*Required action*:
Each line from the start of the data below through the one containing "mkConversation id (Subject" must be reproduced exactly.

*Data*:

Definition InsertConversation (conv : Conversation) : M Conversation :=
  exec EDb
    (fun d => set_conversations (insert_row (fun id =>
       mkConversation id (Subject conv) (Conv_CreatedBy conv) (Conv_ChannelID conv)) (conversations d)) d)
    (fun d => mkConversation (next_id (conversations d)) (Subject conv) (Conv_CreatedBy conv) (Conv_ChannelID conv)).

Definition conv_newest (a b : Conversation) : Prop := Conv_ID b <= Conv_ID a.
#[export] Instance conv_newest_dec a b : Decision (conv_newest a b).
Proof. unfold conv_newest. apply _. Defined.

Definition between (a b : string) (m : Message) : bool :=
  (String.eqb (FromAgent m) a && opt_is (to_agent m) b) ||
  (String.eqb (FromAgent m) b && opt_is (to_agent m) a).

Definition FindConversation (subject fromAgent toAgent : string) : M Conversation :=
  query_o EDb (fun d =>
    match select_by conv_newest (fun c =>
            String.eqb (Subject c) subject && bool_decide (Conv_ChannelID c = None) &&
            existsb (fun m => (Msg_ConversationID m =? Conv_ID c) && between fromAgent toAgent m)
                    (rows (messages d))) (conversations d) with
    | c :: _ => Ok c
    | [] => Err ErrNoRows
    end).

Definition GetConversation (id : Z) : M Conversation :=
  query_o EDb (fun d => match find_id id (conversations d) with
                        | Some c => Ok c
                        | None => Err ErrNoRows
                        end).
(* ===== verification/MessagingFacts.v ===== *)
(** * Messaging: invariants, functional behaviour, concurrency *)
From S2P Require Import Prelude Prog Table Schema Messaging.

(** ** Well-formed message tables and how they may change *)
Definition status_rank (s : MsgStatus) : Z :=
  match s with StatusPending => 0 | StatusProcessing => 1 | _ => 2 end.

Record msg_ok (m : Message) : Prop := {
  mo_priority : 1 <= Priority m <= 10;
  mo_pending : Status m = StatusPending <-> claimed_by m = None;
  mo_claimant : forall a, claimed_by m = Some a -> to_agent m = Some a
}.

(** One message, earlier and later: what was sent never changes, work never
    goes back, and a claim is never handed to someone else. *)
Record msg_step (m m' : Message) : Prop := {
  ms_same : (Msg_ID m', Msg_ConversationID m', FromAgent m', to_agent m', Msg_ChannelID m',
             ReplyTo m', Body m', Priority m', Msg_CreatedAt m') =
            (Msg_ID m, Msg_ConversationID m, FromAgent m, to_agent m, Msg_ChannelID m,
             ReplyTo m, Body m, Priority m, Msg_CreatedAt m);
  ms_rank : status_rank (Status m) <= status_rank (Status m');
  ms_claim : forall a, claimed_by m = Some a -> claimed_by m' = Some a
}.

#[export] Instance msg_step_preorder : PreOrder msg_step.
Proof.
  split.
  - intros m. by constructor.
  - intros a b c [H1 H2 H3] [H4 H5 H6]. constructor; [congruence|lia|auto].
Qed.

Lemma msg_step_id m m' : msg_step m m' -> Msg_ID m' = Msg_ID m /\ to_agent m' = to_agent m.
Proof. intros [H _ _]. by simplify_eq. Qed.

Definition inbox_key (s : InboxState) : string * Z := (Inbox_AgentName s, Inbox_ConversationID s).

Record messaging_ok (d : db) : Prop := {
  mk_table : table_ok (messages d);
  mk_rows : forall m, m ∈ rows (messages d) -> msg_ok m;
  mk_inbox : table_ok (inbox_state d);
  mk_keys : NoDup (inbox_key <$> rows (inbox_state d))
}.

Record messaging_le (d d' : db) : Prop := {
  ml_messages : forall m, m ∈ rows (messages d) -> exists m', m' ∈ rows (messages d') /\ msg_step m m';
  ml_pointers : forall a c, last_read d a c <= last_read d' a c
}.

#[export] Instance messaging_le_preorder : PreOrder messaging_le.
Proof.
  split.
  - intros d. split; [|lia]. intros m Hm. exists m. by split.
  - intros d1 d2 d3 [H1 H2] [H3 H4]. split.
    + intros m Hm. destruct (H1 m Hm) as (m2&Hm2&?). destruct (H3 m2 Hm2) as (m3&?&?).
      exists m3. split; [done|]. by etrans.
    + intros a c. etrans; [apply H2|apply H4].
Qed.

Lemma same_messaging_ok d d' : same_messaging d d' -> messaging_ok d -> messaging_ok d'.
Proof. intros (E1&E2&_) []. split; by rewrite ?E1, ?E2. Qed.

Lemma same_messaging_le d d' : same_messaging d d' -> messaging_le d d'.
Proof.
  intros (E1&E2&_). split.
  - intros m Hm. exists m. by rewrite E1.
  - intros a c. unfold last_read. rewrite E2. lia.
Qed.

(** *** Steps that write the message table *)
Lemma messaging_update d p f :
  (forall m, Msg_ID (f m) = Msg_ID m) ->
  (forall m, m ∈ rows (messages d) -> p m = true -> msg_ok m -> msg_ok (f m) /\ msg_step m (f m)) ->
  messaging_ok d ->
  messaging_ok (set_messages (update_rows p f (messages d)) d) /\
  messaging_le d (set_messages (update_rows p f (messages d)) d).
Proof.
  intros Hid Hf [Ht Hr Hi Hk]. split.
  - split; simpl; try done.
    + by apply table_ok_update.
    + intros m. rewrite elem_of_map_if. intros (m0&Hm0&->).
      destruct (p m0) eqn:E; [apply Hf|]; auto.
  - split; simpl; [|intros; unfold last_read; simpl; lia].
    intros m Hm. exists (if p m then f m else m). split.
    + apply elem_of_map_if. eauto.
    + destruct (p m) eqn:E; [apply Hf; auto|done].
Qed.

Lemma messaging_insert d mk :
  (forall id, Msg_ID (mk id) = id) -> (forall id, msg_ok (mk id)) -> messaging_ok d ->
  messaging_ok (set_messages (insert_row mk (messages d)) d) /\
  messaging_le d (set_messages (insert_row mk (messages d)) d).
Proof.
  intros Hid Hok [Ht Hr Hi Hk]. split.
  - split; simpl; try done.
    + by apply table_ok_insert.
    + intros m. rewrite elem_of_app, list_elem_of_singleton. intros [?| ->]; auto.
  - split; simpl; [|intros; unfold last_read; simpl; lia].
    intros m Hm. exists m. split; [set_solver|done].
Qed.

(** *** Read pointers *)
Lemma inbox_key_eqb a c s :
  String.eqb (Inbox_AgentName s) a && (Inbox_ConversationID s =? c) = true <-> inbox_key s = (a, c).
Proof.
  unfold inbox_key. rewrite andb_true_iff, String.eqb_eq, Z.eqb_eq. naive_solver.
Qed.

Lemma last_read_Some d a c s :
  NoDup (inbox_key <$> rows (inbox_state d)) -> s ∈ rows (inbox_state d) ->
  inbox_key s = (a, c) -> last_read d a c = LastReadMessageID s.
Proof.
  intros Hn Hs Hk. unfold last_read.
  destruct (find_row_is_Some (fun s => String.eqb (Inbox_AgentName s) a &&
     (Inbox_ConversationID s =? c)) (inbox_state d) s Hs) as [s' Hs'].
  { by apply inbox_key_eqb. }
  rewrite Hs'. apply find_row_Some in Hs' as [Hk' Hin]. apply inbox_key_eqb in Hk'.
  f_equal. eapply (NoDup_fmap_unique inbox_key); eauto. congruence.
Qed.

Lemma last_read_None d a c :
  (forall s, s ∈ rows (inbox_state d) -> inbox_key s <> (a, c)) -> last_read d a c = 0.
Proof.
  intros H. unfold last_read. destruct (find_row _ _) as [s|] eqn:E; [|done].
  apply find_row_Some in E as [Hk Hs]. apply inbox_key_eqb in Hk. by apply H in Hs.
Qed.

Lemma last_read_cases d a c :
  (exists s, s ∈ rows (inbox_state d) /\ inbox_key s = (a, c)) \/
  (forall s, s ∈ rows (inbox_state d) -> inbox_key s <> (a, c)).
Proof.
  destruct (find_row (fun s => String.eqb (Inbox_AgentName s) a &&
     (Inbox_ConversationID s =? c)) (inbox_state d)) as [s|] eqn:E.
  - left. apply find_row_Some in E as [Hk Hs]. apply inbox_key_eqb in Hk. eauto.
  - right. intros s Hs Hk. pose proof (find_row_None _ _ E s Hs) as Hf.
    apply inbox_key_eqb in Hk. cbv beta in Hf. congruence.
Qed.

Lemma upsert_inbox_ok a c n t :
  table_ok t -> NoDup (inbox_key <$> rows t) ->
  table_ok (upsert_inbox a c n t) /\ NoDup (inbox_key <$> rows (upsert_inbox a c n t)).
Proof.
  intros Ht Hn. unfold upsert_inbox. destruct (find_row _ t) as [s|] eqn:E; simpl.
  - split; [by apply table_ok_update|]. unfold map_if. rewrite <- list_fmap_compose.
    erewrite list_fmap_ext; [exact Hn|]. intros i s' _. simpl. by destruct (_ && _).
  - split; [by apply table_ok_insert|]. rewrite fmap_app. apply NoDup_app. split_and!.
    + done.
    + intros k Hk. simpl. rewrite list_elem_of_singleton. intros ->.
      apply list_elem_of_fmap in Hk as (s&Hs&Hin). simpl in Hs.
      pose proof (find_row_None _ _ E s Hin) as Hf. symmetry in Hs.
      apply (proj2 (inbox_key_eqb a c s)) in Hs. cbv beta in Hf. congruence.
    + apply NoDup_singleton.
Qed.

*Result of this task*:
Definition InsertConversation (conv : Conversation) : M Conversation :=
  exec EDb
    (fun d => set_conversations (insert_row (fun id =>
       mkConversation id (Subject conv) (Conv_CreatedBy conv) (Conv_ChannelID conv)) (conversations d)) d)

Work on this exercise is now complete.